Residue Trp-48 of Tva is critical for viral entry but not for high- affinity binding to the SU glycoprotein of subgroup A avian leukosis and sarcoma viruses

K Zingler and JA Young
Department of Microbiology and Immunology, University of California School of Medicine, San Francisco 94143, USA.

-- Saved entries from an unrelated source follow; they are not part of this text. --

(** * utils/addresses.py: first-seen contract addresses of a deployment broadcast

    The script loads a JSON document, walks [d["transactions"]] and prints,
    for every contract name it has not met before, the name left-justified
    to 12 characters and the address of that record.

    The embedding follows the script statement by statement:
    - Python values that [json.load] can produce are the type [value];
    - the two pieces of mutable state, standard output and the module-level
      list [contractNames], are the record [world];
    - every statement is a computation in [Script], a state monad over
      [world] whose result is either a value or an uncaught exception. The
      world reached when an exception is raised is kept: what was written
      before the failure stays written.

    Text is a [string], one [ascii] per character of the Python [str], so
    that [String.length] is Python's [len]. Standard output is the stream of
    characters written so far, with no trace of which call wrote what; a
    line of the output ends at a newline character. [print] writes its
    arguments one after the other, and writing a text that the encoding of
    the stream cannot encode raises [UnicodeEncodeError] with the earlier
    arguments already written. Reading the file is [open] against a finite
    map from the paths that exist to their contents; parsing is left to a
    parameter, [json_load]. *)

From Stdlib Require Import Floats Ascii.
From stdpp Require Import gmap strings list sorting.

Set Warnings "-register-all".

(** ** Python values *)

(** What [json.load] returns: [None], [bool], [int], [float], [str], [list]
    and [dict] with [str] keys. *)
Inductive value : Type :=
  | VNone
  | VBool (b : bool)
  | VInt (n : Z)
  | VFloat (x : float)
  | VStr (s : string)
  | VList (l : list value)
  | VDict (m : gmap string value).

(** The exceptions that can leave the script. *)
Inductive exn : Type :=
  | FileNotFoundError
  | JSONDecodeError
  | KeyError (key : string)
  | TypeError
  | AttributeError (attr : string)
  | UnicodeEncodeError.

Inductive result (A : Type) : Type :=
  | Returned (a : A)
  | Raised (e : exn).
Arguments Returned {A} a.
Arguments Raised {A} e.

(** ** The state the script acts on *)

(** [stdout] is the text written to standard output so far;
    [contractNames] is the list of the same name in the script. It only ever
    receives values whose [ljust] method was called, so its elements are
    [str]. *)
Record world : Type := World {
  stdout : string;
  contractNames : list string
}.

Definition Script (A : Type) : Type := world → result A * world.

#[global] Instance Script_ret : MRet Script := λ A a w, (Returned a, w).

#[global] Instance Script_bind : MBind Script := λ A B g c w,
  match c w with
  | (Returned a, w') => g a w'
  | (Raised e, w') => (Raised e, w')
  end.
(** C3 (as amended): on a page with no recorded stroke where the other
    user has joined, a submit after three strokes sends one [image_submit]
    message whose [image_data], parsed as JSON, is an object of exactly
    three properties, with the keys [stroke1], [stroke2] and [stroke3] in
    this order. *)
Theorem three_strokes_submit :
  forall (k1 k2 k3 : stroke) (s : page),
    snapshots s = [] ->
    strokeNum s = 0 ->
    waiting s = false ->
    let s' :=
      save (run (stroke_events k1 ++ stroke_events k2 ++ stroke_events k3) s)
    in
    exists image v1 v2 v3,
      sent s'
      = Emit "message"
          [("UserID", FNum (own_id s)); ("EventType", FStr "image_submit");
           ("image_data", FStr image); ("room", FNum (room s));
           ("sound_num", FNum (sound_num (current s)))] :: sent s
      /\ Json.parse image
         = Some [("stroke1", v1); ("stroke2", v2); ("stroke3", v3)].
Proof.
  intros k1 k2 k3 s Hsnap Hnum Hw.
  rewrite !run_app.
  destruct (stroke_records_one k1 s) as (N1 & (v1 & S1) & E1).
  set (s1 := run (stroke_events k1) s) in *.
  destruct (stroke_records_one k2 s1) as (N2 & (v2 & S2) & E2).
  set (s2 := run (stroke_events k2) s1) in *.
  destruct (stroke_records_one k3 s2) as (N3 & (v3 & S3) & E3).
  set (s3 := run (stroke_events k3) s2) in *.
  rewrite N2, N1, Hnum in S3. rewrite S2, N1, Hnum in S3.
  rewrite S1, Hnum, Hsnap in S3.
  assert (Hobj : snapshots s3
                 = [("stroke1", v1); ("stroke2", v2); ("stroke3", v3)]).
  { rewrite S3. vm_compute. reflexivity. }
  assert (Hsess : session_of s3 = session_of s) by congruence.
  unfold session_of in Hsess. injection Hsess as Hw3 Ho3 Hr3 Hc3 Hs3.
  clearbody s3.
  exists (Json.stringify (snapshots s3)), v1, v2, v3.
  cbv zeta. split.
  - unfold save. rewrite Hw3, Hw. cbn.
    rewrite Ho3, Hr3, Hc3, Hs3. reflexivity.
  - rewrite parse_stringify, Hobj. vm_compute. reflexivity.
Qed.

End Strokes.

Lemma three_strokes_submit_witness :
  exists image v1 v2 v3,
    Socket.field_of "image_data"
      (Socket.payload
         (hd (Socket.Emit EmptyString [])
            (MultiDraw.sent
               (MultiDraw.save
                  (MultiDraw.run (fun _ => "data:,")
                     (MultiDraw.stroke_events (short_stroke 1 1)
                      ++ MultiDraw.stroke_events (short_stroke 5 5)
                      ++ MultiDraw.stroke_events (short_stroke 9 9))
                     three_strokes_page)))))
    = Some (Socket.FStr image)
    /\ Json.parse image
       = Some [("stroke1", v1); ("stroke2", v2); ("stroke3", v3)].
Proof.
  destruct (three_strokes_submit (fun _ => "data:,")
              (short_stroke 1 1) (short_stroke 5 5) (short_stroke 9 9)
              three_strokes_page eq_refl eq_refl eq_refl)
    as (image & v1 & v2 & v3 & Hsent & Hparse).
  exists image, v1, v2, v3. rewrite Hsent. split; [reflexivity|exact Hparse].
Defined.

(** C3 (as stated) fails: after three strokes the submitted object has no
    property [Stroke1], [Stroke2] or [Stroke3]; its keys are written with
    a small letter. *)
Lemma three_strokes_keys_are_lower_case :
  let s' :=
    MultiDraw.save
      (MultiDraw.run (fun _ => "data:,")
         (MultiDraw.stroke_events (short_stroke 1 1)
          ++ MultiDraw.stroke_events (short_stroke 5 5)
          ++ MultiDraw.stroke_events (short_stroke 9 9))
         three_strokes_page) in
  exists image o,
    Socket.field_of "image_data"
      (Socket.payload (hd (Socket.Emit EmptyString []) (MultiDraw.sent s')))
    = Some (Socket.FStr image)
    /\ Json.parse image = Some o
    /\ JS.obj_keys o = ["stroke1"; "stroke2"; "stroke3"]
    /\ JS.obj_keys o <> ["Stroke1"; "Stroke2"; "Stroke3"]
    /\ JS.obj_get "Stroke1" o = None
    /\ JS.obj_get "Stroke2" o = None
    /\ JS.obj_get "Stroke3" o = None.
Proof.
  cbv zeta. eexists; eexists.
  split; [vm_compute; reflexivity|].
  split; [vm_compute; reflexivity|].
  split; [reflexivity|].
  split; [discriminate|].
  repeat split.
Qed.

Previously, mutant Tva receptors were classified as either partially or completely defective in mediating subgroup A avian leukosis and sarcoma virus (ALSV-A) entry (C. Belanger, K. Zingler, and J. A. T. Young, J. Virol. 69:1019-1024, 1995; K. Zingler, C. Belanger, R. Peters, D. Agard, and J. A. T. Young, J. Virol. 69:4261-4266, 1995). To specifically test the abilities of these mutant Tva proteins to bind ALSV-A surface (SU) protein, binding studies were performed with a subgroup A SU-immunoadhesin. This fusion protein is composed of the subgroup A Schmidt-Ruppin SU protein fused in frame to a rabbit immunoglobulin constant region. This reagent was conjugated to fluorescein isothiocyanate and used for flow cytometric analysis with transfected human 293 cells expressing different forms of Tva. The SU- immunoadhesin bound the wild-type Tva protein with a KD of approximately 1.5 nM. Amino acid substitutions that reduced viral entry at Asp-46 and at Cys-35 and Cys-50, which are predicted to form an intrachain disulfide bond in Tva, drastically reduced the binding affinity for the SU-immunoadhesin. Thus, the effects on viral entry of some mutations could be explained solely by changes in the binding affinity for ALSV-A SU. However, this was not true for other mutations tested, especially those with amino acid substitutions that replaced Trp-48. Compared with the wild-type receptor, these latter mutations led to approximately 43- to 200-fold reductions in viral infectivity but only to approximately 2.5- to 3.4-fold reductions in the binding affinity for the SU-immunoadhesin. These results support a role for Trp- 48 of Tva in mediating steps of viral entry subsequent to binding ALSV- A SU.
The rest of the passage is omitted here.